Supreme Court leaves in place state bans on some semi-automatic weapons and high-capacity gun magazines

The Supreme Court declined Monday to hear arguments in a significant Second Amendment challenge to Maryland’s ban on certain semi-automatic weapons
By John Fritze and Devan Cole, CNN
(CNN) — The Supreme Court declined Monday to hear arguments in a pair of significant Second Amendment challenges involving certain semi-automatic weapons and high-capacity magazines, a move that leaves both of those laws in place.
One of the appeals dealt with Maryland’s ban on certain semi-automatic weapons such as AR- and AK-style rifles. The law, enacted after the deadly 2012 shooting at Sandy Hook Elementary School in Connecticut, was challenged by David Snope, a state resident who wants to purchase those rifles for self-defense and other purposes.
The Supreme Court also declined to hear a challenge to Rhode Island’s ban on high-capacity gun magazines, leaving that law in place.
As is typical, the court did not explain its reasoning in denying the cases, though it has denied several high profile gun appeals over the past year. Conservative Justices Samuel Alito, Neil Gorsuch and Clarence Thomas dissented from the court’s decision not to hear the pair of cases.
Justice Brett Kavanaugh, another member of the court’s conservative wing, noted that other cases involving AR-style rifles are pending in lower courts and said that “this court should and presumably will address the AR–15 issue soon.”
The 2022 Rhode Island law prohibits the possession of large-capacity feeding devices or magazines that can hold more than 10 rounds of ammunition. It requires owners of such devices to either modify them to fit the 10-round limit, sell them to a firearms dealer, remove them from Rhode Island or hand them over to law enforcement.
The law required such action to be taken within 180 days of its passage, after which time violators faced up to five years in prison.
Meanwhile, in the Maryland case involving automatic rifles, the Richmond-based federal appeals court upheld Maryland’s law over the summer, finding that the guns at issue are “dangerous and unusual weapons” and therefore are not covered by the Second Amendment’s protections. The majority also concluded that there were historical analogues to the Maryland statute that were adopted by state legislatures across the country in the 19th and 20th century.

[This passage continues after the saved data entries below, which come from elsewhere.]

Lemma scrape_body_discipline self u d s :
  (forall l d0 s0,
     discipline cfg (fun x => x = l \/ in_domain cfg x) s0 (snd (self l d0 s0))) ->
  discipline cfg (fun x => x = u \/ in_domain cfg x) s
             (snd (scrape_body w cfg self u d s)).
Proof.
  intros Hself. unfold scrape_body.
  destruct (d >? max_depth cfg) eqn:Hd; [apply discipline_refl|].
  destruct (decide (u ∈ visited_urls s)) as [Hin|Hnin]; [apply discipline_refl|].
  assert (Hd' : d <= max_depth cfg) by lia.
  cbv zeta.
  assert (Hone : forall x, x ∈ [u] -> x = u \/ in_domain cfg x).
  { intros x Hx. apply list_elem_of_singleton in Hx. now left. }
  destruct (fetch w u) as [[final soup]|].
  2:{ exists [EvFetch u d; EvLog ERROR (MsgErrorScraping u)]. simpl.
      split_and!; auto.
      - now rewrite <- app_assoc.
      - apply sublist_nil_l. }
  assert (Hfetch : discipline cfg (fun x => x = u \/ in_domain cfg x) s
            (set_current_url final
               (emit (EvFetch u d) (set_visited ({[u]} ∪ visited_urls s) s)))).
  { exists [EvFetch u d]. simpl. split_and!; auto. apply sublist_nil_l. }
  destruct (soup_title soup) as [[t|]|]; simpl; try exact Hfetch.
  pose proof (get_links_quiet w cfg soup
               (set_current_url final
                  (emit (EvFetch u d) (set_visited ({[u]} ∪ visited_urls s) s)))) as Hq.
  pose proof (get_links_in_domain w cfg soup
               (set_current_url final
                  (emit (EvFetch u d) (set_visited ({[u]} ∪ visited_urls s) s)))) as Hdom.
  destruct (get_links w cfg soup _) as [[e|found] s1]; simpl in Hq |- *.
  - eapply discipline_trans; [exact Hfetch | apply quiet_discipline, Hq].
  - specialize (Hdom found s1 eq_refl).
    apply discipline_trans
      with (s2 := log INFO (MsgScraped u d (Py.strip t))
                    (save_to_db
                       (mkEntry u (current_url s1) d (Py.strip t) (LinksList found))
                       s1)).
    + destruct Hq as (_ & _ & _ & _ & _ & evq & Htq & _ & Hpq & Hfq).
      exists (EvFetch u d :: evq
              ++ [EvPut (mkEntry u (current_url s1) d (Py.strip t) (LinksList found));
                  EvLog INFO (MsgScraped u d (Py.strip t))]).
      simpl in Htq |- *. rewrite puts_app, fetched_app, Hpq, Hfq. simpl.
      split_and!.
      * rewrite Htq. rewrite <- !app_assoc. simpl. reflexivity.
      * reflexivity.
      * constructor; [|constructor]. split; [exact Hd'|].
        exists found. split; [reflexivity | exact Hdom].
      * exact Hone.
    + destruct (ThreadPoolExecutor (max_threads cfg)); [apply discipline_refl|].
      apply run_tasks_discipline. intros l s0 Hl.
      assert (Hl' : in_domain cfg l).
      { destruct (d + 1 <=? max_depth cfg); [|inversion Hl].
        rewrite Forall_forall in Hdom. now apply Hdom. }
      eapply discipline_weaken; [|apply Hself].
      intros x [-> | Hx]; right; assumption.
Qed.

Lemma scrape_discipline fuel : forall u d s,
  discipline cfg (fun x => x = u \/ in_domain cfg x) s
             (snd (scrape w cfg fuel u d s)).
Proof.
  induction fuel as [|fuel IH]; intros u d s; simpl scrape;
    apply scrape_body_discipline; intros l d0 s0;
    [apply discipline_refl | apply IH].
Qed.

Lemma puts_writer_events es : puts (List.map (writer_event w) es) = [].
Proof.
  induction es as [|e es IH]; [reflexivity|].
  simpl. unfold writer_event at 1. destruct (commit_ok w _); exact IH.
Qed.
(** How Playwright bounds a call in time.  A timeout of 0 switches the
    bound off. *)
Inductive timing : Type :=
| Untimed                          (* the method has no timeout option *)
| Operation (timeout : option Z)   (* governed by the default timeout *)
| Navigation (timeout : option Z)  (* governed by the navigation timeout *)
| Sleep (ms : Z).                  (* wait_for_timeout: a fixed pause *)

Definition timing_of (c : call) : timing :=
  match c with
  | page_goto _ _ t => Navigation t
  | page_wait_for_load_state _ t => Navigation t
  | page_wait_for_selector _ t => Operation t
  | page_screenshot _ | page_click _
  | element_click | element_fill _ | element_press _ => Operation None
  | page_wait_for_timeout ms => Sleep ms
  | _ => Untimed
  end.

(** One awaited call as it happened: the call, the timeout in force
    ([None] when the call takes none), and whether it raised. *)
Record event : Type := Event {
  ev_call : call;
  ev_timeout : option Z;
  ev_raised : bool
}.

(** [BeautifulSoup(content, 'html.parser')] is not part of the program; the
    environment answers the four queries [get_page_content] makes on it. *)
Record soup : Type := Soup {
  (* for each span whose string contains the placeholder text, in document
     order: str(span.find_parent().find('input')), None when there is none *)
  placeholder_spans : list (option string);
  (* str(i) for each input whose class has 'search', 'query' or 'input-area' *)
  class_inputs : list string;
  (* for each element with role search, searchbox or combobox:
     str(elem.find('input')), None when there is none *)
  role_elements : list (option string);
  (* for a text of ['search', 'find', 'lookup']: for each div, section or
     form containing it, str(container.find('input')) *)
  text_containers : string -> list (option string)
}.

Record datetime : Type := Datetime {
  year : Z; month : Z; day : Z;
  hour : Z; minute : Z; second : Z; microsecond : Z
}.

(** The environment: it answers each call, knowing the calls made so far
    (newest first), with an exception or a value. *)
Record Env : Type := {
  reply : list event -> forall c : call, exn + result c;
  page_url : list event -> string;   (* the property page.url *)
  parse_html : string -> soup;
  now : datetime                     (* datetime.datetime.now() *)
}.

Inductive level : Type := INFO | WARNING | ERROR.

Inductive log_msg : Type :=
| Text (s : string)
| Traceback (e : exn).   (* traceback.format_exc() *)

(** The state a coroutine runs in.  [browser_var] and [advertiser_id_var]
    are the local variables [browser] and [advertiser_id], read by [finally] and by the code after a
    handler; the two timeouts are the defaults set on the context or page. *)
Record State : Type := {
  env : Env;
  trace : list event;               (* newest first *)
  log : list (level * log_msg);     (* newest first *)
  default_timeout : Z;
  default_navigation_timeout : option Z;
  browser_var : bool;
  advertiser_id_var : option string
}.

Definition effective_timeout (st : State) (c : call) : option Z :=
  match timing_of c with
  | Untimed => None
  | Operation (Some t) | Navigation (Some t) => Some t
  | Operation None => Some (default_timeout st)
  | Navigation None =>
      Some (match default_navigation_timeout st with
            | Some t => t
            | None => default_timeout st
            end)
  | Sleep ms => Some ms
  end.

Definition with_trace (tr : list event) (st : State) : State :=
  {| env := env st; trace := tr; log := log st;
     default_timeout := default_timeout st;
     default_navigation_timeout := default_navigation_timeout st;
     browser_var := browser_var st; advertiser_id_var := advertiser_id_var st |}.

Definition with_log (l : list (level * log_msg)) (st : State) : State :=
  {| env := env st; trace := trace st; log := l;
     default_timeout := default_timeout st;
     default_navigation_timeout := default_navigation_timeout st;
     browser_var := browser_var st; advertiser_id_var := advertiser_id_var st |}.

Definition with_timeouts (t : Z) (nav : option Z) (st : State) : State :=
  {| env := env st; trace := trace st; log := log st;
     default_timeout := t; default_navigation_timeout := nav;
     browser_var := browser_var st; advertiser_id_var := advertiser_id_var st |}.

Definition with_browser (b : bool) (st : State) : State :=
  {| env := env st; trace := trace st; log := log st;
     default_timeout := default_timeout st;
     default_navigation_timeout := default_navigation_timeout st;
     browser_var := b; advertiser_id_var := advertiser_id_var st |}.

Definition with_advertiser_id (a : option string) (st : State) : State :=
  {| env := env st; trace := trace st; log := log st;
     default_timeout := default_timeout st;
     default_navigation_timeout := default_navigation_timeout st;
     browser_var := browser_var st; advertiser_id_var := a |}.

(** A fresh interpreter state in environment [e]; 30000 ms is Playwright's
    own default timeout. *)
Definition initial (e : Env) : State :=
  {| env := e; trace := []; log := [];
     default_timeout := 30000; default_navigation_timeout := None;
     browser_var := false; advertiser_id_var := None |}.

(** *** The monad of coroutine bodies

    A statement ends normally with a value, with [return r], or with an
    exception. *)
Inductive outcome (R A : Type) : Type :=
| Next (a : A)
| Returned (r : R)
| Raised (e : exn).
Arguments Next {R A} a.
Arguments Returned {R A} r.
Arguments Raised {R A} e.

Definition M (R A : Type) : Type := State -> outcome R A * State.

Definition ret {R A} (a : A) : M R A := fun st => (Next a, st).

Definition bind {R A B} (m : M R A) (k : A -> M R B) : M R B :=
  fun st =>
    match m st with
    | (Next a, st') => k a st'
    | (Returned r, st') => (Returned r, st')
    | (Raised e, st') => (Raised e, st')
    end.

Definition return_ {R A} (r : R) : M R A := fun st => (Returned r, st).

Definition raise {R A} (e : exn) : M R A := fun st => (Raised e, st).

Definition get {R A} (f : State -> A) : M R A := fun st => (Next (f st), st).

Definition modify {R} (f : State -> State) : M R unit := fun st => (Next tt, f st).

(** [await] of a Playwright call: the environment answers, the call is
    appended to the trace. *)
Definition await {R} (c : call) : M R (result c) :=
  fun st =>
    let t := effective_timeout st c in
    match reply (env st) (trace st) c with
    | inl e => (Raised e, with_trace (Event c t true :: trace st) st)
    | inr v => (Next v, with_trace (Event c t false :: trace st) st)
    end.

(** [try: body except <class> as e: handler e] *)
Definition try_except {R A} (body : M R A) (catches : exn -> bool)
    (handler : exn -> M R A) : M R A :=
  fun st =>
    match body st with
    | (Raised e, st') => if catches e then handler e st' else (Raised e, st')
    | r => r
    end.

(** [try: body finally: final].  The [finally] suite runs however [body]
    ended; when it raises or returns itself, that replaces [body]'s end. *)
Definition try_finally {R A} (body : M R A) (final : M R unit) : M R A :=
  fun st =>
    match body st with
    | (o, st') =>
        match final st' with
        | (Next _, st'') => (o, st'')
        | (Returned r, st'') => (Returned r, st'')
        | (Raised e, st'') => (Raised e, st'')
        end
    end.

(** [for x in xs: body x], where the body says whether it ran into [break]. *)
Inductive flow : Type := Continue | Break.

Fixpoint for_ {R X} (xs : list X) (body : X -> M R flow) : M R unit :=
  match xs with
  | [] => ret tt
  | x :: xs' =>
      bind (body x) (fun f =>
        match f with
        | Break => ret tt
        | Continue => for_ xs' body
        end)
  end.

(** A coroutine seen from its caller: it raises or gives a value. *)
Definition fn (A : Type) : Type := State -> (exn + A) * State.

(** [async def]: in the body, [return r] gives [r].  Every body below ends
    in a [return_] on each path; a body that ran to its end gives the value
    of its last statement. *)
Definition def {R} (body : M R R) : fn R :=
  fun st =>
    match body st with
    | (Next r, st') => (inr r, st')
    | (Returned r, st') => (inr r, st')
    | (Raised e, st') => (inl e, st')
    end.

US Circuit Judge Harvie Wilkinson, who was named to the bench by President Ronald Reagan, wrote for the court that “we decline to wield the Constitution to declare that military-style armaments which have become primary instruments of mass killing and terrorist attacks in the United States are beyond the reach of our nation’s democratic processes.”
In dissent, US Circuit Judge Julius Richardson, a Trump nominee, wrote that the majority opinion “disregards the Founders’ wisdom and replaces it with its own.”
Following the Supreme Court’s blockbuster 2022 decision in New York State Rifle & Pistol Association v. Bruen, which struck down a strict requirement in New York that residents show cause to obtain a carry permit, the justices have largely avoided major guns cases. In July, for instance, the court declined to take up a challenge to a similar ban on assault-style weapons in Illinois.
The decisions have had the practical effect of leaving the gun prohibitions in place amid a fierce debate playing out in lower courts over exactly what the Supreme Court meant by requiring firearm laws to be “consistent with this nation’s historical tradition.”
Last year, the Supreme Court upheld a federal law that prohibits Americans who are the subject of certain domestic abuse restraining orders from owning a weapon, despite the fact that no identical law existed at the time of the nation’s founding.
Thomas said in a solo dissent on Monday that the 4th US Circuit Court of Appeals had erred in upholding the Maryland law.
The prohibition, Thomas wrote, could not be squared with the 2022 decision in Bruen, which he authored, that said the nation’s gun laws must have a connection to history to survive constitutional scrutiny.
“It is difficult to see how Maryland’s categorical prohibition on AR–15s passes muster under this framework,” Thomas wrote in dissent.
Two lower courts refused to block the Rhode Island law, with the 1st US Circuit Court of Appeals saying in a ruling last March that the ban was a lawful response by state lawmakers to “a public safety concern.”
Attorneys for the law’s challengers – several individual gun owners and a registered firearms dealer in the state – told the Supreme Court that the ban is not only a violation of the Second Amendment but that it also runs afoul of the Constitution’s Takings Clause because it “forces citizens to dispossess themselves of their lawfully acquired property without any compensation from the state.”
They asked the court to take up the case to resolve the question of “whether and when the government may ban – and even confiscate from law-abiding citizens – common arms.”
This story has been updated with additional details.